I finished getting dressed, and then, without a glance at my sister or my cousin, I grabbed my bag and started down the steep path in the direction of the main trail. Don’t turn around, an interior voice admonished me. You’re already gone. There’s nothing for you here. Don’t turn around. I turned around — and saw my sister, standing on the mound, looking ghostly in her windblown dress, and my cousin, with his hands on his hips and his chin against his chest. I retraced my steps. My sister pressed herself against me. Her tears wet my cheeks. I felt her frail body shudder in my embrace. “Please,” she said. “Take care of yourself.”
Kadem opened his arms to me. We flung ourselves against each other. We hugged for what seemed like a very long time.

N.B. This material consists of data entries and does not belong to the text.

(* ===== verification/GroupRegistry.v ===== *)
(** The storage of [pallet-chat-group] over all runs: every reachable state is
    well-formed, epochs only advance and the handshake log is never rewritten,
    and the ways an account becomes a member. *)

From S2P Require Import Prelude Frame ChatCommon ChatGroup GroupViews GroupChecks GroupSteps.
Import Group.

Section Registry.
Context `{FrameSystem} {L P : Type} `{ReservableCurrency L} `{PrefixStorage} `{!PrefixStorageLaws}.
Context `{GroupChatHook P} `{PlatformMuteChecker P} (cfg : Config).
Implicit Types (s : State L P) (g : Z).

(** Bounds are u32; a group can be created and can double in one commit without
    leaving that range. *)
Record config_ok : Prop := {
  cfg_members : 1 <= MaxGroupMembers cfg /\ 2 * MaxGroupMembers cfg <= u32_max;
  cfg_pending : 0 <= MaxPendingJoins cfg <= u32_max;
  cfg_user_groups : 0 <= MaxGroupsPerUser cfg;
  cfg_key_packages : 0 <= MaxKeyPackagesPerUser cfg <= u32_max;
}.

(** Every group's rows are well-formed, ids are handed out in order, and the
    users' lists are bounded and in step with the member tables. *)
Record registry_ok s : Prop := {
  ro_range : forall g, is_Some (GroupMls s !! g) -> 0 <= g < NextGroupId s;
  ro_next : 0 <= NextGroupId s;
  ro_views : forall g, view_ok (MaxGroupMembers cfg) (MaxPendingJoins cfg) (view s g);
  ro_lists : lists_ok cfg s;
}.

Context (Hcfg : config_ok).

Lemma vok_max : 0 <= MaxGroupMembers cfg /\ 2 * MaxGroupMembers cfg <= u32_max.
Proof. destruct (cfg_members Hcfg). lia. Qed.

Lemma vstep_some D max mp v v' :
  vstep D max mp v v' -> is_Some (v_mls v) /\ (is_Some (v_mls v') \/ v' = empty_view).
Proof.
  destruct 1 as [Hs Hsame | d st st' Hc | who b Hs ? ? ? ? -> | who Hs -> | who b Hs ? ? ? ->
    | who b Hs -> | who Hs -> | st who m on Hst ? ? -> | st to old target Hst ? ? ? ->
    | st st' _ Hs | Hs ->]; simpl; try (by auto).
  - destruct Hsame as [-> _]. auto.
  - destruct Hc. rewrite cm_before, cm_after. eauto.
  - split; [done | left]. unfold clear_join. by destruct (v_requests v !! who).
  - split; [done | left]. unfold clear_join. simpl. by destruct (v_requests v !! who).
  - destruct Hs. rewrite sh_before, sh_after. eauto.
Qed.

Lemma created_ok g who s s' : created cfg g who s s' -> registry_ok s -> registry_ok s'.
Proof.
  intros [-> Hrange Hnext Hother (st & m & Hv & Hadm & Hep & Hcnt & Hrole) Hlists _ _ _]
    [Hr Hn Hok Hl]. set (g := NextGroupId s) in *.
  assert (GroupMls s !! g = None) as Hfresh
    by (destruct (GroupMls s !! g) eqn:Hg; [| done]; specialize (Hr g ltac:(eauto)); lia).
  pose proof (vo_orphan _ _ _ (Hok g) Hfresh) as Hempty.
  assert (members s g = ∅) as Hmem by (by apply (f_equal v_members) in Hempty).
  split; [| lia | | apply Hlists; [by rewrite Hmem, lookup_empty | done]].
  - intros g' Hg'. rewrite Hnext. destruct (decide (g' = g)) as [-> | Hne]; [lia |].
    specialize (Hother g' Hne). apply (f_equal v_mls) in Hother. simpl in Hother.
    rewrite Hother in Hg'. specialize (Hr g' Hg'). lia.
  - intros g'. destruct (decide (g' = g)) as [-> | Hne]; [| by rewrite Hother].
    rewrite Hv, Hempty. pose proof (cfg_pending Hcfg). pose proof vok_max. destruct (cfg_members Hcfg).
    split; simpl; try done; try (intros ? [= <-]).
    + rewrite Hcnt, insert_empty, map_size_singleton. done.
    + lia.
    + intros st' w r [= <-] [[<- <-] | [_ Hw]]%lookup_insert_Some; [done |].
      by rewrite lookup_empty in Hw.
    + rewrite Hep. unfold u64_max. lia.
    + intros st' e [= <-] Hw. rewrite lookup_empty in Hw. by destruct Hw.
    + unfold pending_of. simpl. rewrite map_size_empty. lia.
Qed.
Lemma directory_insert s s' who i env :
  directory_ok s -> AccountToChatUserId s !! who = None -> UsedChatUserIds s !! i = None ->
  MIN_ID <= i <= MAX_ID ->
  directory s' = (<[i := true]> (UsedChatUserIds s), <[who := i]> (AccountToChatUserId s),
     <[i := who]> (ChatUserIdToAccount s), <[i := default_profile env]> (ChatUserProfiles s)) ->
  directory_ok s'.
Proof.
  intros [D1 D2 D3 D4 D5] Hwho Hnew Hrange [= Hu Ha Hi Hp].
  assert (ChatUserIdToAccount s !! i = None) as Hfree.
  { apply eq_None_not_Some. rewrite <- D3, Hnew. by intros [? ?]. }
  assert (forall k (V W : Type) (m1 : gmap ChatUserId V) (m2 : gmap ChatUserId W) v w,
    (is_Some (m1 !! k) <-> is_Some (m2 !! k)) ->
    is_Some (<[i := v]> m1 !! k) <-> is_Some (<[i := w]> m2 !! k)) as Hdom.
  { intros k V W m1 m2 v w Hk. rewrite !lookup_insert. by case_decide. }
  split; rewrite ?Hu, ?Ha, ?Hi, ?Hp.
  - intros a j. rewrite !lookup_insert. specialize (D1 a j). repeat case_decide; subst; split; intros; simplify_eq; try tauto.
    + exfalso. assert (AccountToChatUserId s !! a = Some j) by tauto. congruence.
    + exfalso. assert (ChatUserIdToAccount s !! j = Some a) by tauto. congruence.
  - intros j [a [[<- _] | [_ Hj]]%lookup_insert_Some]; [done | apply D2; eauto].
  - intros j. by apply Hdom.
  - intros j. by apply Hdom.
  - intros j p [[_ <-] | [_ Hj]]%lookup_insert_Some; [by split_and! | by eapply D5].
Qed.

Lemma or_keep_fits bound new old :
  field_fits bound new -> field_fits bound old -> field_fits bound (or_keep new old).
Proof. by destruct new. Qed.

(** ** A property of the directory

    What giving out an id and rewriting a profile within the bounds keep, every
    step keeps. *)

Section Property.
Context (Q : State P -> Prop).
Hypothesis Q_same : forall s s', directory s' = directory s -> Q s -> Q s'.
Hypothesis Q_create : forall env who, kept Q (get_or_create_chat_user_id cfg env who).
Hypothesis Q_alter : forall i f, (forall p, profile_ok p -> profile_ok (f p)) ->
  kept Q (alter_profile i f).

Lemma bounded_field_kept {A} bound e b (k : unit -> M (State P) (DispatchError Error) A) :
  (field_fits bound b -> kept Q (k tt)) -> kept Q (bind (bounded_field bound e b) k).
Proof.
  intros Hk. unfold bounded_field. destruct b as [b |]; [by apply kept_ensure |].
  apply kept_bind; [apply kept_ret |]. intros []. by apply Hk.
Qed.

Ltac id_step := first
  [ apply Q_create | apply bounded_field_kept; intros ? | apply Q_alter
  | kept_step ltac:(intros ?; apply Q_same; reflexivity) ].
Ltac id_tac := cbv zeta; repeat (id_step; cbv zeta).

Lemma mark_candidates_kept who l n : kept Q (mark_candidates (P:=P) who l n).
Proof. revert n. induction l as [| i l IH]; intros n; simpl; unfold put_message; id_tac; apply IH. Qed.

“Are you sure you don’t want me to go with you to the next town?” he asked in a strangled voice.
“It’s not worth the trouble, cousin,” I said. “I know the way.”
I waved at them and hurried off toward the trail without turning around.
BAGHDAD
8
I walked to the crossroads about ten kilometers from the village. From time to time, I looked back in hopes of seeing a vehicle coming my way, but no cloud of dust rose from the trail. I was in the middle of the desert, alone and infinitesimally small. The sun rolled up its sleeves. The day would be a scorcher.
The junction featured a makeshift bus shelter. Formerly, the bus that served Kafr Karam used to stop at that shelter. Now the place seemed to have been abandoned. Pieces of torn metal dangled down over the bench from a hole in the corrugated-tin roof. I sat in the shade and waited two hours. There was no sign of movement anywhere on the horizon.
I continued on my way, heading for an access road normally used by the refrigerated trucks that furnished the isolated communities of the region with fruits and vegetables. Since the embargo, such vehicles made far fewer trips, but it sometimes happened that an itinerant grocer went down that road. It was a hell of a hike, and I was crushed by the ever-increasing heat.